Exercise requirements: Copy the entries exactly, through the "From stdpp Require Import pretty." line.

++++ Records for this task

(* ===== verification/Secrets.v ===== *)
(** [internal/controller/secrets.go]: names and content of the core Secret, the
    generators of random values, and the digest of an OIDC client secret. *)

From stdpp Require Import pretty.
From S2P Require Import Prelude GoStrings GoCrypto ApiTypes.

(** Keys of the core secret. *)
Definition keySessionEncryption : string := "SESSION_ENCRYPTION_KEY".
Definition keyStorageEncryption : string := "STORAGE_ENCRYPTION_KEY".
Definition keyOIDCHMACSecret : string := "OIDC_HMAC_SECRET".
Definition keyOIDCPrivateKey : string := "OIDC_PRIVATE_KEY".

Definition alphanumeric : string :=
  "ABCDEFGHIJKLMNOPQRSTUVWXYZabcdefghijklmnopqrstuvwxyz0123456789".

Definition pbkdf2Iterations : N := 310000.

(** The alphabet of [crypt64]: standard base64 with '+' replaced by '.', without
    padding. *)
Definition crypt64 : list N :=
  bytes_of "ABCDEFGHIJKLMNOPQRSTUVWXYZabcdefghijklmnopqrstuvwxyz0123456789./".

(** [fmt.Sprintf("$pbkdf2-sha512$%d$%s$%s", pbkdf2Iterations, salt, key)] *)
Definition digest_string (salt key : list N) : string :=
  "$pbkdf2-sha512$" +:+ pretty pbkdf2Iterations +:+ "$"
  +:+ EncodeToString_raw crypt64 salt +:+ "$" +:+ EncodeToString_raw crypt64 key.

++++++++

Response area:
(* ===== verification/Secrets.v ===== *)
(** [internal/controller/secrets.go]: names and content of the core Secret, the
    generators of random values, and the digest of an OIDC client secret. *)

From stdpp Require Import pretty.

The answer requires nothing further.